The latent reservoir of HIV-1 is a hidden fortress for escaping from the immune system and preventing antiretroviral therapy. The reversal of latent reservoirs is one of the key components of the HIV eradication strategy. Many natural diterpenoids exhibit a high activity of HIV latency reactivation. However, their functional targets are largely unknown. In this study, a daphnane diterpene named Wikstroelide E is identified with very high activity for reversing the latent HIV-1 with an EC50 of 2.14 ± 0.11 nM in 2D10 cells and 2.06 ± 0.20 nM in J-Lat A2 cells by using flow cytometry. We confirmed that Wikstroelide E could activate latent HIV-1 via the PKC β-NF-κB signal pathway using large-scale quantitative proteomics analysis as well as biological validations. Furthermore, photoreactive probe #2-PP was synthesized through modification of the C20–OH of Wikstroelide E with a diazirine alkyne tag for covalent bonding to the target proteins in cells. A total of 15 potential targets were identified for Wikstroelide E by using quantitative chemoproteomics.
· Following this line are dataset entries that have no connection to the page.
Lemma fieldText_split f :
  wfField f ->
  (fieldText f =s "") = false /\ IndexByte (fieldText f) "=" = Some (String.length f.1) /\
  prefixString (String.length f.1) (fieldText f) = f.1 /\ suffixString (S (String.length f.1)) (fieldText f) = f.2.
Proof.
  intros (H1 & _). unfold fieldText. split_and!.
  - by destruct f.1.
  - by apply IndexByte_first.
  - apply prefixString_append.
  - replace (f.1 ^^ String "=" f.2) with ((f.1 ^^ "=") ^^ f.2) by (by rewrite append_assoc).
    replace (S (String.length f.1)) with (String.length (f.1 ^^ "=")) by (rewrite length_append; cbn; lia).
    apply suffixString_append.
Qed.

(** The loop keeps the last value of each key. *)
Lemma ueventField_fold unicodeLower fields v :
  Forall wfField fields ->
  let v' := foldl (ueventField unicodeLower) v (map fieldText fields) in
  uv_action v' = lastVal "ACTION" (uv_action v) fields /\
  uv_subsystem v' = lastVal "SUBSYSTEM" (uv_subsystem v) fields /\
  uv_devtype v' = lastVal "DEVTYPE" (uv_devtype v) fields /\
  DevicePath (uv_ev v') = lastVal "DEVPATH" (DevicePath (uv_ev v)) fields /\
  SerialNumber (uv_ev v') = lastVal "SERIAL" (SerialNumber (uv_ev v)) fields /\
  (VendorID (uv_ev v'), ProductID (uv_ev v')) = lastProduct unicodeLower (VendorID (uv_ev v), ProductID (uv_ev v)) fields.
Proof.
  intros H. revert v. induction H as [|f fields Hf _ IH]; intros v; [done|]. cbn [map foldl]. cbv zeta.
  destruct (IH (ueventField unicodeLower v (fieldText f))) as (-> & -> & -> & -> & -> & ->).
  destruct (fieldText_split f Hf) as (E0 & E1 & E2 & E3). unfold lastVal, lastProduct. cbn [foldl].
  unfold ueventField. rewrite E0, E1, E2, E3. cbv zeta. set (k := f.1). set (x := f.2).
  destruct (String.eqb_spec k "ACTION") as [->|]; [by split_and!|].
  destruct (String.eqb_spec k "SUBSYSTEM") as [->|]; [by split_and!|].
  destruct (String.eqb_spec k "DEVTYPE") as [->|]; [by split_and!|].
  destruct (String.eqb_spec k "DEVPATH") as [->|]; [by split_and!|].
  destruct (String.eqb_spec k "PRODUCT") as [->|].
  { destruct (productIDs unicodeLower x) as [[? ?]|]; by split_and!. }
  destruct (String.eqb_spec k "SERIAL") as [->|]; by split_and!.
Qed.

(** A product the kernel prints decides the ids, whatever came before. *)
Lemma lastProduct_kernel unicodeLower ids fields d vid pid rev :
  in_u16 vid -> in_u16 pid -> d <> lastVal "PRODUCT" d fields ->
  lastVal "PRODUCT" d fields = appendHex vid ^^ String "/" (appendHex pid ^^ String "/" rev) ->
  lastProduct unicodeLower ids fields = (hexLower4 vid, hexLower4 pid).
Proof.
  intros Hv Hp. induction fields as [|f fields IH] using rev_ind; [done|].
  unfold lastVal, lastProduct in *. rewrite !foldl_app. cbn [foldl].
  destruct (f.1 =s "PRODUCT"); [|exact IH]. intros _ ->. by rewrite productIDs_kernel.
Qed.
(* ===== verification/ProcPoll.v ===== *)
(** What a round of polling reports, for any platform: the effect on the
    lifecycle engine of a snapshot that records the listed processes with the
    start times that could be read. *)
From S2P Require Import Prelude GoTime Lifecycle.

Open Scope Z_scope.

(** The instance recorded for [pid]: its start time is the readable one or
    zero. *)
Definition scannedBy (start : Z -> option Time) (pid : Z) (i : Instance) : Prop :=
  PID i = pid /\ StartTime i = default zeroTime (start pid).

(** A collector whose engine has a baseline. *)
Definition runningCollector (st : gmap string Instance) : ProcessCollector :=
  {| pc_engine := Some {| state := st; initialized := true |};
     pc_cancel := true; pc_started := true; pc_stopped := false |}.

Lemma IdentityKey_ext i j : PID i = PID j -> StartTime i = StartTime j -> IdentityKey i = IdentityKey j.
Proof. unfold IdentityKey. by intros -> ->. Qed.

Lemma firstObs_in snap i :
  i ∈ snap -> IsZero (StartTime i) = false -> is_Some (firstObs (IdentityKey i) snap).
Proof.
  intros Hi Hz. unfold firstObs. assert (i ∈ filter (isObs (IdentityKey i)) snap) as H.
  { apply list_elem_of_filter. done. }
  destruct (filter _ _); [by apply elem_of_nil in H|by eexists].
Qed.

(** Every entry of the snapshot is a listed process and every listed process
    has one. *)
Lemma Forall2_scanned start pids snap :
  Forall2 (scannedBy start) pids snap ->
  (forall i, i ∈ snap -> PID i ∈ pids /\ scannedBy start (PID i) i) /\
  (forall pid, pid ∈ pids -> exists i, i ∈ snap /\ scannedBy start pid i).
Proof.
  induction 1 as [|pid i pids snap Hi Hf [IH1 IH2]].
  { split; [intros i Hi|intros p Hp]; by apply elem_of_nil in Hi || by apply elem_of_nil in Hp. }
  split.
  - intros j [->|Hj]%elem_of_cons; [|destruct (IH1 j Hj); split; [by right|done]].
    destruct Hi as [<- Hs]. split; [by left|done].
  - intros p [->|Hp]%elem_of_cons; [exists i; split; [by left|done]|].
    destruct (IH2 p Hp) as (j & Hj & ?). exists j. split; [by right|done].
Qed.

(** The report of one round: an EXIT needs the PID gone or restarted, a START
    needs the process listed with that start time, and readable processes are
    tracked afterwards. *)
Definition faithfulRound (start : Z -> option Time) (pids : list Z) (st st' : gmap string Instance)
    (ems : list Emission) : Prop :=
  (forall i, (i, PROCESS_EXIT) ∈ ems -> st !! IdentityKey i = Some i /\
     (PID i ∈ pids -> exists t, start (PID i) = Some t /\ t <> StartTime i)) /\
  (forall i, (i, PROCESS_START) ∈ ems -> PID i ∈ pids /\ st !! IdentityKey i = None /\ start (PID i) = Some (StartTime i)) /\
  (forall pid t i, pid ∈ pids -> start pid = Some t -> t <> zeroTime -> PID i = pid -> StartTime i = t ->
     is_Some (st' !! IdentityKey i)).

Lemma reconcile_scanned range start pids st snap :
  enumerates range -> wfState st -> Forall2 (scannedBy start) pids snap ->
  exists st' ems,
    ProcessCollector_Reconcile range (runningCollector st) snap = (runningCollector st', ems) /\
    faithfulRound start pids st st' ems.
Proof.
  intros Hr Hwf Hf. destruct (Forall2_scanned _ _ _ Hf) as [Hin Hall].
  unfold ProcessCollector_Reconcile, withEngine. cbn [pc_engine runningCollector].
  destruct (Reconcile range {| state := st; initialized := true |} snap) as [le' ems] eqn:E.
  destruct (reconcile_result _ _ _ _ _ Hr Hwf E) as (exits & starts & -> & [Hi Hst _ _ _ _ Hex Hsta]).
  exists (state le'). eexists. split; [destruct le' as [s' i']; cbn in Hi; subst i'; reflexivity|].
  split_and!.
  - intros i Hi'. apply elem_of_app in Hi' as [Hi'|Hi']; apply list_elem_of_fmap in Hi' as (i' & [= ->] & Hi').
    apply Hex in Hi' as [Hs Hn]. split; [done|]. intros Hp.
    destruct (Hall _ Hp) as (k & Hk & Hpk & Hsk).
    unfold reconciled in Hn. rewrite Hs in Hn.
    destruct (firstObs (IdentityKey i') snap) eqn:Hfo; [done|]. case_decide as Hu; [done|].
    destruct (IsZero (StartTime k)) eqn:Hzk.
    { destruct Hu. apply Exists_exists. by exists k. }
    destruct (start (PID i')) as [t|]; [|by rewrite Hsk in Hzk]. cbn in Hsk.
    exists t. split; [done|]. intros Heq. destruct (firstObs_in snap k Hk Hzk) as [x Hx].
    rewrite (IdentityKey_ext k i') in Hx by congruence. congruence.
  - intros i Hi'. apply elem_of_app in Hi' as [Hi'|Hi']; apply list_elem_of_fmap in Hi' as (i' & [= ->] & Hi').
    apply Hsta in Hi' as [Hs Hn]. unfold reconciled in Hn. rewrite Hs in Hn.
    destruct (firstObs (IdentityKey i') snap) as [x|] eqn:Hfo; [|done]. injection Hn as ->.
    apply firstObs_some in Hfo as [Hx [Hxz _]]. destruct (Hin _ Hx) as [Hp [_ Hsk]].
    split_and!; [done|done|]. destruct (start (PID i')) as [t|]; [by rewrite Hsk|].
    by rewrite Hsk in Hxz.
  - intros pid t i Hp Ht Hz Hpi Hsi. destruct (Hall _ Hp) as (k & Hk & Hpk & Hsk). rewrite Ht in Hsk. cbn in Hsk.
    assert (IsZero (StartTime k) = false) as Hzk by (rewrite Hsk; unfold IsZero; by apply Z.eqb_neq).
    destruct (firstObs_in snap k Hk Hzk) as [x Hx]. rewrite (IdentityKey_ext k i) in Hx by congruence.
    rewrite Hst. unfold reconciled. rewrite Hx. by destruct (st !! IdentityKey i).
Qed.
Lemma startTimeOf_exact a ticks :
  0 < userHz a <= 1000000000 -> 0 <= ticks <= MaxInt64 -> 0 <= bootTime a ->
  bootTime a + ticks / userHz a + 62135596800 <= MaxInt64 ->
  startTimeOf a ticks = Some (unixEpoch + bootTime a * Second + ticks * Second / userHz a).
Proof.
  intros Hhz Ht Hb Hm. unfold startTimeOf. destruct (Z.eqb_spec (userHz a) 0) as [E|_]; [lia|].
  set (hz := userHz a) in *. pose proof (Z.div_mod ticks hz ltac:(lia)) as Hdm.
  pose proof (Z.mod_pos_bound ticks hz ltac:(lia)) as Hr.
  pose proof (Z.div_pos ticks hz ltac:(lia) ltac:(lia)) as Hq.
  rewrite (Z.quot_div_nonneg ticks hz), Z.rem_mod_nonneg by lia.
  assert (Hmul : ticks * Second / hz = ticks / hz * Second + ticks mod hz * 1000000000 / hz).
  { unfold Second. rewrite Hdm at 1.
    replace ((hz * (ticks / hz) + ticks mod hz) * 1000000000)
      with (ticks / hz * 1000000000 * hz + ticks mod hz * 1000000000) by ring.
    rewrite Z.div_add_l by lia. ring. }
  assert (Hns : 0 <= ticks mod hz * 1000000000 / hz < 1000000000).
  { split; [apply Z.div_pos; lia|apply Z.div_lt_upper_bound; lia]. }
  assert (ticks / hz <= MaxInt64) by (apply Z.div_le_upper_bound; int_lits; nia).
  rewrite (i64_small (ticks / hz)) by (int_lits; lia).
  rewrite (i64_small (bootTime a + _)) by (int_lits; lia).
  rewrite (i64_small (_ * 1000000000)) by (int_lits; nia).
  rewrite Z.quot_div_nonneg by lia.
  rewrite (i64_small (_ / hz)) by (int_lits; lia).
  unfold time_Unix, Second in *. rewrite (Z.div_small (ticks mod hz * 1000000000 / hz)), (Z.mod_small (ticks mod hz * 1000000000 / hz)) by lia.
  rewrite i64_small by (int_lits; lia). f_equal. unfold unixEpoch, Second. lia.
Qed.

Lemma statLine_split pid comm fields :
  let pre := fmt_d pid ^^ " " in
  let rest := String.concat " " fields ^^ String LF EmptyString in
  noChar ")"%char rest = true ->
  IndexByte (statLine pid comm fields) "("%char = Some (String.length pre) /\
  LastIndexByte (statLine pid comm fields) ")"%char = Some (S (String.length pre) + String.length comm)%nat /\
  suffixString (S (String.length pre)) (statLine pid comm fields) = comm ^^ String ")"%char (String " "%char rest) /\
  suffixString (S (S (S (String.length pre) + String.length comm))) (statLine pid comm fields) = rest /\
  String.length (statLine pid comm fields) = (String.length pre + String.length comm + 3 + String.length rest)%nat.
Proof.
  intros pre rest Hrest.
  assert (Hpre : noChar "("%char pre = true).
  { unfold pre, noChar. rewrite allChars_append. apply andb_true_intro. split; [|done].
    apply fmt_d_noChar; [reflexivity|discriminate]. }
  unfold statLine. fold pre rest. split_and!.
  - exact (IndexByte_first "("%char pre _ Hpre).
  - replace (pre ^^ String "("%char (comm ^^ String ")"%char (String " "%char rest)))
      with ((pre ^^ String "("%char comm) ^^ String ")"%char (String " "%char rest)) by (by rewrite append_assoc).
    rewrite LastIndexByte_last by (unfold noChar in *; cbn [allChars]; by rewrite Hrest).
    rewrite length_append. f_equal. cbn [String.length]. lia.
  - replace (pre ^^ String "("%char (comm ^^ String ")"%char (String " "%char rest)))
      with ((pre ^^ String "("%char "") ^^ (comm ^^ String ")"%char (String " "%char rest)))
      by (by rewrite append_assoc).
    replace (S (String.length pre)) with (String.length (pre ^^ String "("%char ""))
      by (rewrite length_append; cbn [String.length]; lia).
    apply suffixString_append.
  - replace (pre ^^ String "("%char (comm ^^ String ")"%char (String " "%char rest)))
      with ((pre ^^ String "("%char (comm ^^ String ")"%char (String " "%char ""))) ^^ rest)
      by (rewrite append_assoc, append_cons, append_assoc; reflexivity).
    replace (S (S (S (String.length pre) + String.length comm)))
      with (String.length (pre ^^ String "("%char (comm ^^ String ")"%char (String " "%char "")))).
    2:{ rewrite length_append. cbn [String.length]. rewrite length_append. cbn [String.length]. lia. }
    apply suffixString_append.
  - rewrite length_append. cbn [String.length]. rewrite length_append. cbn [String.length]. lia.
Qed.

(** Parsing the stat line finds the command name, whatever characters it has. *)
Lemma parseStat_statLine a pid comm fields ppid ticks :
  Forall (fun w => isWord w = true) fields -> Forall (fun w => noChar ")"%char w = true) fields ->
  fields !! 1%nat = Some (fmt_d ppid) -> fields !! 19%nat = Some (fmt_d ticks) ->
  in_i64 ppid -> in_i64 ticks ->
  parseStat a pid (statLine pid comm fields) =
    let! start := startTimeOf a ticks in
    Some (Some {| PID := pid; StartTime := start; Name := Some comm;
                  ParentPID := if ppid =? 0 then None else Some ppid;
                  ExecutablePath := None; CommandLine := None; User := None |}).
Proof.
  intros Hw Hp H1 H19 Hppid Hticks.
  assert (Hrest : noChar ")"%char (String.concat " " fields ^^ String LF EmptyString) = true).
  { unfold noChar. rewrite allChars_append. apply andb_true_intro. split; [by apply noChar_concat|done]. }
  destruct (statLine_split pid comm fields Hrest) as (Hi & Hl & Hs1 & Hs2 & Hlen). cbv zeta in *.
  unfold parseStat. rewrite Hi, Hl.
  replace (S (String.length (fmt_d pid ^^ " ")) + String.length comm - S (String.length (fmt_d pid ^^ " ")))%nat
    with (String.length comm) by lia.
  rewrite (proj2 (Nat.leb_gt _ _)) by lia. rewrite Hs1, prefixString_append.
  rewrite (proj2 (Nat.leb_gt _ _)).
  2:{ rewrite Hlen, (length_append (String.concat _ _)). cbn [String.length]. lia. }
  replace (S (String.length (fmt_d pid ^^ " ")) + String.length comm + 2)%nat
    with (S (S (S (String.length (fmt_d pid ^^ " ")) + String.length comm))) by lia.
  rewrite Hs2, Fields_concat by (done || apply endsFields_newline).
  by rewrite H1, H19, !Atoi_fmt_d by done.
Qed.

(** *** The snapshot *)

(** The directories whose name is a number. *)
Definition listedPID (e : string * bool) : option Z := if e.2 then Atoi e.1 else None.
Definition listedPIDs (entries : list (string * bool)) : list Z := omap listedPID entries.

(** What the stat file of a process says. *)
Definition statInstance (a : linuxAdapter) (fs : ProcFS) (pid : Z) : option Instance :=
  match readFile fs [fmt_d pid; "stat"%string] with
  | Err _ => None
  | Ok text => match parseStat a pid text with Some (Some inst) => Some inst | _ => None end
  end.

(** The start time the stat file gives. *)
Definition statStart (a : linuxAdapter) (fs : ProcFS) (pid : Z) : option Time := StartTime <$> statInstance a fs pid.

Lemma parseStat_total a pid text :
  userHz a <> 0 -> exists r, parseStat a pid text = Some r /\ forall i, r = Some i -> PID i = pid.
Proof.
  intros Hz. unfold parseStat, startTimeOf. rewrite (proj2 (Z.eqb_neq _ _) Hz).
  repeat case_match; cbn; eexists; (split; [reflexivity|]); intros i Hi; try discriminate;
    by injection Hi as <-.
Qed.

Lemma statInstance_pid a fs pid j : userHz a <> 0 -> statInstance a fs pid = Some j -> PID j = pid.
Proof.
  intros Hz. unfold statInstance. destruct (readFile _ _) as [text|]; [|done].
  destruct (parseStat_total a pid text Hz) as ([i|] & -> & Hp); [|done]. intros [= <-]. by apply Hp.
Qed.

Section AdapterProofs.
Context (user_LookupId : string -> result string).

Lemma parseProcess_spec a fs cache pid :
  userHz a <> 0 ->
  exists cache' r, parseProcess user_LookupId a fs cache pid = Some (cache', r) /\
    scannedBy (statStart a fs) pid (match r with Some i => i | None => bareInstance pid end).
Proof.
  intros Hz. unfold parseProcess, scannedBy, statStart, statInstance. cbv zeta.
  destruct (readFile fs [fmt_d pid; "stat"%string]) as [text|e]; [|by eexists _, None].
  destruct (parseStat_total a pid text Hz) as ([i|] & -> & Hp); cbn; [|by eexists _, None].
  destruct (processUser _ _ _) as [cache' user]. eexists _, (Some _). split; [done|].
  cbn. split; [by apply Hp|done].
Qed.

Lemma captureEntries_spec a fs cache entries :
  userHz a <> 0 ->
  exists snap, captureEntries user_LookupId a fs cache entries = Some snap /\
    Forall2 (scannedBy (statStart a fs)) (listedPIDs entries) snap.
Proof.
  intros Hz. revert cache. induction entries as [|[name isDir] entries IH]; intros cache; cbn [captureEntries].
  - exists []. split; [done|constructor].
  - unfold listedPIDs. cbn [omap list_omap]. unfold listedPID at 1. cbn [fst snd].
    destruct (if isDir then Atoi name else None) as [pid|]; [|apply IH].
    destruct (parseProcess_spec a fs cache pid Hz) as (cache' & r & -> & Hr).
    destruct (IH cache') as (snap & Hs & Hf). cbn [mbind option_bind]. rewrite Hs. cbn.
    eexists. split; [reflexivity|]. by constructor.
Qed.

End AdapterProofs.

(** The command line that is reported holds the arguments, each in valid UTF-8:
    what is no UTF-8 is replaced. *)
Lemma commandLine_arguments raw s :
  commandLine (Ok raw) = Some s ->
  exists v, jsonParse (bytes_of s) = Some v /\
    intoStrings ([], []) v = Some (map sanitize (Split (dropTrailingNul raw) NUL), []).
Proof.
  unfold commandLine. destruct (dropTrailingNul raw =s ""); [done|]. intros [= <-]. apply stringsText_reads.
Qed.

(** Two different arguments that are reported alike: no JSON text holds a byte
    that is not UTF-8. *)
Example commandLine_lossy :
  string_of [x63; xfe] <> string_of [x63; xff] /\
  commandLine (Ok (string_of [x63; xfe])) = commandLine (Ok (string_of [x63; xff])) /\
  commandLine (Ok (string_of [x63; xff])) = Some (string_of (bytes_of (apostrophes "['c\ufffd']"))).
Proof. vm_compute. split; [done|]. by split. Qed.

(** ** Properties *)

(** The stat parser finds the process, whatever its name.  For every
    well-formed line of /proc/<pid>/stat, even when the command name contains
    blanks and parentheses, parsing yields the PID, the exact name, the parent
    (none for 0), and the start time: boot time plus ticks over the clock rate,
    to the nanosecond, without overflow for rates up to 1 GHz. *)
Theorem parse_stat_faithful a pid comm fields ppid ticks :
  0 < userHz a <= 1000000000 -> 0 <= bootTime a -> 0 <= ticks <= MaxInt64 -> in_i64 ppid ->
  bootTime a + ticks / userHz a + 62135596800 <= MaxInt64 ->
  Forall (fun w => isWord w = true) fields -> Forall (fun w => noChar ")"%char w = true) fields ->
  fields !! 1%nat = Some (fmt_d ppid) -> fields !! 19%nat = Some (fmt_d ticks) ->
  parseStat a pid (statLine pid comm fields) = Some (Some {|
    PID := pid; StartTime := unixEpoch + bootTime a * Second + ticks * Second / userHz a;
    Name := Some comm; ParentPID := if ppid =? 0 then None else Some ppid;
    ExecutablePath := None; CommandLine := None; User := None |}).
Proof.
  intros Hhz Hb Ht Hp Hm Hw Hn H1 H19. rewrite (parseStat_statLine a pid comm fields ppid ticks); try done.
  - by rewrite startTimeOf_exact.
  - int_lits. lia.
Qed.
(* ===== verification/RetryTime.v ===== *)
(** The retry times of the event store as texts (agent/internal/storage/
    sqlite.go: parseRetryTimestamp, migrateRetryTimestamps, and the text that
    MarkFailed writes), with the parts of [time.Parse] that the layouts use.

    [Storage] keeps a retry time as a number of seconds; [formatSeconds_compare]
    is why that is enough for the text the query compares. *)
From S2P Require Import Prelude GoStrings GoText GoTime GoDate Events Storage.
From Stdlib Require Import Strings.Ascii.

Local Open Scope string_scope.
Local Open Scope list_scope.
Open Scope Z_scope.

(** ** Layouts

    The elements of a layout in the order in which [nextStdChunk] finds them;
    what is no element is literal text. *)
Inductive Elem :=
  | Lit (text : string)
  | LongYear | ZeroMonth | ZeroDay | Hour | ZeroMinute | ZeroSecond
  | FracSecond9                      (* .999999999 *)
  | NumTZ                            (* -0700 *)
  | ISO8601ColonTZ                   (* Z07:00 *)
  | TZ.                              (* MST *)

Record Parsed := {
  ps_year : Z; ps_month : Z; ps_day : Z; ps_hour : Z; ps_min : Z; ps_sec : Z; ps_nsec : Z;
  ps_utc : bool;                     (* z = UTC *)
  ps_offset : option Z;              (* zoneOffset, in seconds *)
  ps_zone : string;                  (* zoneName *)
}.

Definition unparsed : Parsed :=
  {| ps_year := 0; ps_month := 1; ps_day := 1; ps_hour := 0; ps_min := 0; ps_sec := 0; ps_nsec := 0;
     ps_utc := false; ps_offset := None; ps_zone := "" |}.

Definition setDate (y m d : Z) (p : Parsed) : Parsed :=
  {| ps_year := y; ps_month := m; ps_day := d; ps_hour := ps_hour p; ps_min := ps_min p; ps_sec := ps_sec p;
     ps_nsec := ps_nsec p; ps_utc := ps_utc p; ps_offset := ps_offset p; ps_zone := ps_zone p |}.
Definition setClock (h m s ns : Z) (p : Parsed) : Parsed :=
  {| ps_year := ps_year p; ps_month := ps_month p; ps_day := ps_day p; ps_hour := h; ps_min := m; ps_sec := s;
     ps_nsec := ns; ps_utc := ps_utc p; ps_offset := ps_offset p; ps_zone := ps_zone p |}.
Definition setZone (utc : bool) (offset : option Z) (zone : string) (p : Parsed) : Parsed :=
  {| ps_year := ps_year p; ps_month := ps_month p; ps_day := ps_day p; ps_hour := ps_hour p; ps_min := ps_min p;
     ps_sec := ps_sec p; ps_nsec := ps_nsec p; ps_utc := utc; ps_offset := offset; ps_zone := zone |}.

(** [getnum]: one or two digits, exactly two when [fixed]. *)
Definition getnum (s : string) (fixed : bool) : option (Z * string) :=
  match s with
  | String a s' =>
      match digitVal a with
      | None => None
      | Some x =>
          match s' with
          | String b s'' =>
              match digitVal b with
              | Some y => Some (10 * x + y, s'')
              | None => if fixed then None else Some (x, s')
              end
          | EmptyString => if fixed then None else Some (x, s')
          end
      end
  | EmptyString => None
  end.

Fixpoint cutspace (s : string) : string :=
  match s with String " " s => cutspace s | _ => s end.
Among them, FAM114A2 was verified as the functional target for HIV-1 latency reversal through the combination of RNAi experiments, pull-down assays, and colocalization analysis in cells. Knockdown of FAM114A2 suppressed the HIV-1 latency reversal effect of PKC agonist-type latency reversal agents (LRAs) but not those of non-PKC agonist-type LRAs. FAM114A2 serves as a functional target of Wikstroelide E for reversing HIV-1 latency and is also implicated in other PKC agonist-driven HIV-1 latency reversal. Our results provide valuable information for understanding the molecular mechanisms of Wikstroelide E for HIV latency reversal, which highlights diterpenoids as a promising source for developing therapeutic LRAs.